- TASK INSTRUCTIONS:
Read through the entries below and copy each line where "Import" turns up.

- EXERCISE MATERIAL:

(* ===== verification/Library.v ===== *)
(** * The unit library ([src/src/unitlibrary.rs])

    The library keeps the descriptions of the units on disk and which of them
    changed.  A rescan unloads what changed, loads it again through the manager
    in the order of the kinds, and then selects and activates it. *)

From S2P Require Import Prelude Str Path Unit Foreign Config Events Env Samples Descriptions.
From S2P Require Import Interface Trigger Logger Jig Test Scenario Manager.

Section library.
Context `{Libraries} `{DependyLib} `{Env}.
Context (depth program_lines : nat).

(** The dirty units of a kind are a set: their map has no values. *)
Record Library := mkLibrary {
  lb_status : gmap UnitName UnitStatus;
  lb_interface_descriptions : gmap UnitName InterfaceDescription;
  lb_jig_descriptions : gmap UnitName JigDescription;
  lb_logger_descriptions : gmap UnitName LoggerDescription;
  lb_scenario_descriptions : gmap UnitName ScenarioDescription;
  lb_test_descriptions : gmap UnitName TestDescription;
  lb_trigger_descriptions : gmap UnitName TriggerDescription;
  lb_dirty_interfaces : gset UnitName;
  lb_dirty_jigs : gset UnitName;
  lb_dirty_loggers : gset UnitName;
  lb_dirty_scenarios : gset UnitName;
  lb_dirty_tests : gset UnitName;
  lb_dirty_triggers : gset UnitName;
  lb_manager : Manager;
}.

#[export] Instance eta_Library : Eta Library := mkEta _ (fun r =>
  mkLibrary (lb_status r) (lb_interface_descriptions r) (lb_jig_descriptions r)
    (lb_logger_descriptions r) (lb_scenario_descriptions r) (lb_test_descriptions r)
    (lb_trigger_descriptions r) (lb_dirty_interfaces r) (lb_dirty_jigs r) (lb_dirty_loggers r)
    (lb_dirty_scenarios r) (lb_dirty_tests r) (lb_dirty_triggers r) (lb_manager r)).

Definition library_new (io : IO) : Library :=
  mkLibrary ∅ ∅ ∅ ∅ ∅ ∅ ∅ ∅ ∅ ∅ ∅ ∅ ∅ (manager_new io).

Abbreviation LM := (M Library).

Definition on_manager {A} (m : M Manager A) : LM A :=
  zoom lb_manager (fun w l => l <| lb_manager := w |>) m.

Definition library_broadcast (e : UnitEvent) : LM unit := on_manager (io (io_broadcast e)).

Definition mark_dirty (name : UnitName) : LM unit :=
  match un_kind name with
  | UnitKind.Interface => modify (fun l => l <| lb_dirty_interfaces ::= union {[ name ]} |>)
  | UnitKind.Jig => modify (fun l => l <| lb_dirty_jigs ::= union {[ name ]} |>)
  | UnitKind.Logger => modify (fun l => l <| lb_dirty_loggers ::= union {[ name ]} |>)
  | UnitKind.Scenario => modify (fun l => l <| lb_dirty_scenarios ::= union {[ name ]} |>)
  | UnitKind.Test => modify (fun l => l <| lb_dirty_tests ::= union {[ name ]} |>)
  | UnitKind.Trigger => modify (fun l => l <| lb_dirty_triggers ::= union {[ name ]} |>)
  | UnitKind.Internal => mret tt
  end.

(** The [process_if!] macro: read the description of a unit of kind [tstkind]. *)
Definition process_if {D} (name : UnitName) (status : UnitStatus) (tstkind : UnitKind) (path : string)
    (from_path : string -> result UnitDescriptionError D) (descs : Library -> gmap UnitName D)
    (put : gmap UnitName D -> Library -> Library) : LM unit :=
  when (bool_decide (un_kind name = tstkind)) (
    mark_dirty name;;
    match from_path path with
    | Err e =>
      let text := UnitDescriptionError_fmt e in
      library_broadcast (Event.Status (new_load_failed name text));;
      modify (fun l => l <| lb_status ::= <[name := UnitStatus.LoadFailed text]> |>)
    | Ok description =>
      modify (fun l => put (<[name := description]> (descs l)) l);;
      modify (fun l => l <| lb_status ::= <[name := status]> |>);;
      n ← gets (fun l => size (descs l));
      library_broadcast (Event.Category
        (mkCategoryEvent tstkind ("Number of units on disk: " +:+ pretty n)))
    end).

(** ** The steps of a rescan *)

(** Steps 1 and 2 only add to the sets, so the order of their loops is
    immaterial: what they add is a union. *)
Definition supporting {D} (supports : D -> UnitName -> bool) (jigs : gset UnitName)
    (descs : gmap UnitName D) : gset UnitName :=
  dom (filter (fun p => existsb (supports p.2) (elements jigs) = true) descs).

Definition mark_jig_dependents (l : Library) : Library :=
  let jigs := lb_dirty_jigs l in
  l <| lb_dirty_tests ::= union (supporting test_supports_jig jigs (lb_test_descriptions l)) |>
    <| lb_dirty_scenarios ::= union (supporting scenario_supports_jig jigs (lb_scenario_descriptions l)) |>
    <| lb_dirty_interfaces ::= union (supporting interface_supports_jig jigs (lb_interface_descriptions l)) |>
    <| lb_dirty_loggers ::= union (supporting logger_supports_jig jigs (lb_logger_descriptions l)) |>
    <| lb_dirty_triggers ::= union (supporting trigger_supports_jig jigs (lb_trigger_descriptions l)) |>.

(** The loaded scenarios that use one of the tests. *)
Definition uses_one_of (tests : gset UnitName) (w : Manager) (p : positive) : bool :=
  match m_heap w !! p with
  | Some s => existsb (uses_test s) (elements tests)
  | None => false
  end.

Definition scenarios_using (tests : gset UnitName) (w : Manager) : gset UnitName :=
  dom (filter (fun p => uses_one_of tests w p.2 = true) (m_scenarios w)).

Definition mark_test_dependents (l : Library) : Library :=
  l <| lb_dirty_scenarios ::= union (scenarios_using (lb_dirty_tests l) (lb_manager l)) |>.

(** The names of a set, in the order it is iterated. *)
Definition iter_set (s : gset UnitName) : LM (list UnitName) :=
  on_manager (io (ask (fun n => env_order n (elements s)))).

(** Step 3 for one kind: forget the descriptions of what was deleted or failed to
    load, and unload it; the result is what to remove from the sets. *)
Fixpoint delete_units (what : string) (remove : UnitName -> Library -> Library) (ids : list UnitName) :
    LM (list UnitName) :=
  match ids with
  | [] => mret []
  | id :: ids =>
    o ← gets (fun l => lb_status l !! id);
    status ← unwrap ("Unable to find dirty " +:+ what +:+ " in status list") o;
    match status with
    | UnitStatus.UnloadStarted _ | UnitStatus.LoadFailed _ =>
      modify (remove id);;
      on_manager (unload depth id);;
      rest ← delete_units what remove ids;
      mret (id :: rest)
    | _ => delete_units what remove ids
    end
  end.

Definition delete_dirty (what : string) (dirty : Library -> gset UnitName)
    (remove : UnitName -> Library -> Library) : LM (list UnitName) :=
  s ← gets dirty;
  ids ← iter_set s;
  delete_units what remove ids.

Definition remove_unit (id : UnitName) : LM unit :=
  match un_kind id with
  | UnitKind.Interface => modify (fun l => l <| lb_dirty_interfaces ::= fun s => s ∖ {[ id ]} |>)
  | UnitKind.Jig => modify (fun l => l <| lb_dirty_jigs ::= fun s => s ∖ {[ id ]} |>)
  | UnitKind.Logger => modify (fun l => l <| lb_dirty_loggers ::= fun s => s ∖ {[ id ]} |>)
  | UnitKind.Scenario => modify (fun l => l <| lb_dirty_scenarios ::= fun s => s ∖ {[ id ]} |>)
  | UnitKind.Test => modify (fun l => l <| lb_dirty_tests ::= fun s => s ∖ {[ id ]} |>)
  | UnitKind.Trigger => modify (fun l => l <| lb_dirty_triggers ::= fun s => s ∖ {[ id ]} |>)
  | UnitKind.Internal => mret tt
  end;;
  modify (fun l => l <| lb_status ::= delete id |>).

Definition delete_all : LM unit :=
  jigs ← delete_dirty "jig" lb_dirty_jigs (fun id l => l <| lb_jig_descriptions ::= delete id |>);
  tests ← delete_dirty "test" lb_dirty_tests (fun id l => l <| lb_test_descriptions ::= delete id |>);
  scenarios ← delete_dirty "scenario" lb_dirty_scenarios
    (fun id l => l <| lb_scenario_descriptions ::= delete id |>);
  interfaces ← delete_dirty "interface" lb_dirty_interfaces
    (fun id l => l <| lb_interface_descriptions ::= delete id |>);
  loggers ← delete_dirty "logger" lb_dirty_loggers
    (fun id l => l <| lb_logger_descriptions ::= delete id |>);
  triggers ← delete_dirty "trigger" lb_dirty_triggers
    (fun id l => l <| lb_trigger_descriptions ::= delete id |>);
  forM (jigs ++ tests ++ scenarios ++ interfaces ++ loggers ++ triggers) remove_unit.

(** The [load_units_for_activation!] macro; the result of its loop is what to
    remove from the dirty units. *)
Fixpoint load_loop {D} (descs : Library -> gmap UnitName D)
    (load : D -> M Manager (result UnitIncompatibleReason UnitName)) (ids : list UnitName) :
    LM (list UnitName) :=
  match ids with
  | [] => mret []
  | id :: ids =>
    status ← gets (fun l => lb_status l !! id);
    description ← gets (fun l => descs l !! id);
    match status, description with
    | None, _ | _, None => rest ← load_loop descs load ids; mret (id :: rest)
    | Some status, Some description =>
      on_manager (unload depth id);;
      load_result ←
        (match status with
         | UnitStatus.LoadStarted _ | UnitStatus.UpdateStarted _ => on_manager (load description)
         | x => panic ("Unexpected unit status: " +:+ status_fmt x)
         end);
      match load_result with
      | Err e =>
        modify (fun l => l <| lb_status ::=
          <[id := UnitStatus.LoadFailed (UnitIncompatibleReason_fmt e)]> |>);;
        rest ← load_loop descs load ids; mret (id :: rest)
      | Ok _ => load_loop descs load ids
      end
    end
  end.

Definition load_units_for_activation {D} (dirty : Library -> gset UnitName)
    (put : gset UnitName -> Library -> Library) (descs : Library -> gmap UnitName D)
    (load : D -> M Manager (result UnitIncompatibleReason UnitName)) : LM unit :=
  s ← gets dirty;
  ids ← iter_set s;
  to_remove ← load_loop descs load ids;
  modify (fun l => put (dirty l ∖ list_to_set to_remove) l).

(** The [select_and_activate_units!] macro. *)
Definition select_and_activate_units (dirty : Library -> gset UnitName)
    (put : gset UnitName -> Library -> Library) : LM unit :=
  s ← gets dirty;
  ids ← iter_set s;
  forM ids (fun id => on_manager (select depth id);; on_manager (activate depth id));;
  modify (put ∅).

(** The [load_units!] macro. *)
Definition load_units {D} (dirty : Library -> gset UnitName)
    (put : gset UnitName -> Library -> Library) (descs : Library -> gmap UnitName D)
    (load : D -> M Manager (result UnitIncompatibleReason UnitName)) : LM unit :=
  load_units_for_activation dirty put descs load;;
  modify (put ∅).

Definition put_dirty_interfaces (s : gset UnitName) (l : Library) : Library := l <| lb_dirty_interfaces := s |>.
Definition put_dirty_jigs (s : gset UnitName) (l : Library) : Library := l <| lb_dirty_jigs := s |>.
Definition put_dirty_loggers (s : gset UnitName) (l : Library) : Library := l <| lb_dirty_loggers := s |>.
Definition put_dirty_scenarios (s : gset UnitName) (l : Library) : Library := l <| lb_dirty_scenarios := s |>.
Definition put_dirty_tests (s : gset UnitName) (l : Library) : Library := l <| lb_dirty_tests := s |>.
Definition put_dirty_triggers (s : gset UnitName) (l : Library) : Library := l <| lb_dirty_triggers := s |>.

Definition rescan : LM unit :=
  library_broadcast Event.RescanStart;;
  modify mark_jig_dependents;;
  modify mark_test_dependents;;
  delete_all;;
  load_units_for_activation lb_dirty_jigs put_dirty_jigs lb_jig_descriptions (load_jig depth program_lines);;
  load_units_for_activation lb_dirty_interfaces put_dirty_interfaces lb_interface_descriptions (load_interface depth);;
  load_units_for_activation lb_dirty_loggers put_dirty_loggers lb_logger_descriptions (load_logger depth);;
  load_units_for_activation lb_dirty_triggers put_dirty_triggers lb_trigger_descriptions (load_trigger depth);;
  load_units lb_dirty_tests put_dirty_tests lb_test_descriptions (load_test depth);;
  load_units lb_dirty_scenarios put_dirty_scenarios lb_scenario_descriptions (load_scenario depth);;
  select_and_activate_units lb_dirty_jigs put_dirty_jigs;;
  select_and_activate_units lb_dirty_interfaces put_dirty_interfaces;;
  select_and_activate_units lb_dirty_loggers put_dirty_loggers;;
  select_and_activate_units lb_dirty_triggers put_dirty_triggers;;
  on_manager (refresh_defaults depth);;
  library_broadcast Event.RescanFinish.

(** ** Messages, with what the files hold when they come *)

Context `{Files}.

Definition process_interface name status path : LM unit :=
  process_if name status UnitKind.Interface path interface_from_path lb_interface_descriptions
    (fun m l => l <| lb_interface_descriptions := m |>).
Definition process_logger name status path : LM unit :=
  process_if name status UnitKind.Logger path logger_from_path lb_logger_descriptions
    (fun m l => l <| lb_logger_descriptions := m |>).
Definition process_jig name status path : LM unit :=
  process_if name status UnitKind.Jig path jig_from_path lb_jig_descriptions
    (fun m l => l <| lb_jig_descriptions := m |>).
Definition process_scenario name status path : LM unit :=
  process_if name status UnitKind.Scenario path scenario_from_path lb_scenario_descriptions
    (fun m l => l <| lb_scenario_descriptions := m |>).
Definition process_test name status path : LM unit :=
  process_if name status UnitKind.Test path test_from_path lb_test_descriptions
    (fun m l => l <| lb_test_descriptions := m |>).
Definition process_trigger name status path : LM unit :=
  process_if name status UnitKind.Trigger path trigger_from_path lb_trigger_descriptions
    (fun m l => l <| lb_trigger_descriptions := m |>).

Definition library_process_message (evt : UnitEvent) : LM unit :=
  match evt with
  | Event.Status msg =>
    let name := se_name msg in
    let status := se_status msg in
    match status with
    | UnitStatus.LoadStarted path =>
      process_interface name status path;;
      process_logger name status path;;
      process_jig name status path;;
      process_scenario name status path;;
      process_test name status path;;
      process_trigger name status path
    | UnitStatus.UpdateStarted path =>
      process_interface name status path;;
      process_jig name status path;;
      process_logger name status path;;
      process_scenario name status path;;
      process_trigger name status path
    | UnitStatus.UnloadStarted path =>
      modify (fun l => l <| lb_status ::= <[name := UnitStatus.UnloadStarted path]> |>);;
      mark_dirty name
    | _ => mret tt
    end
  | Event.RescanRequest => rescan
  | _ => mret tt
  end;;
  on_manager (process_message depth evt).

End library.

Abbreviation LM := (M Library).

- EXERCISE OUTPUT:
From S2P Require Import Prelude Str Path Unit Foreign Config Events Env Samples Descriptions.
From S2P Require Import Interface Trigger Logger Jig Test Scenario Manager.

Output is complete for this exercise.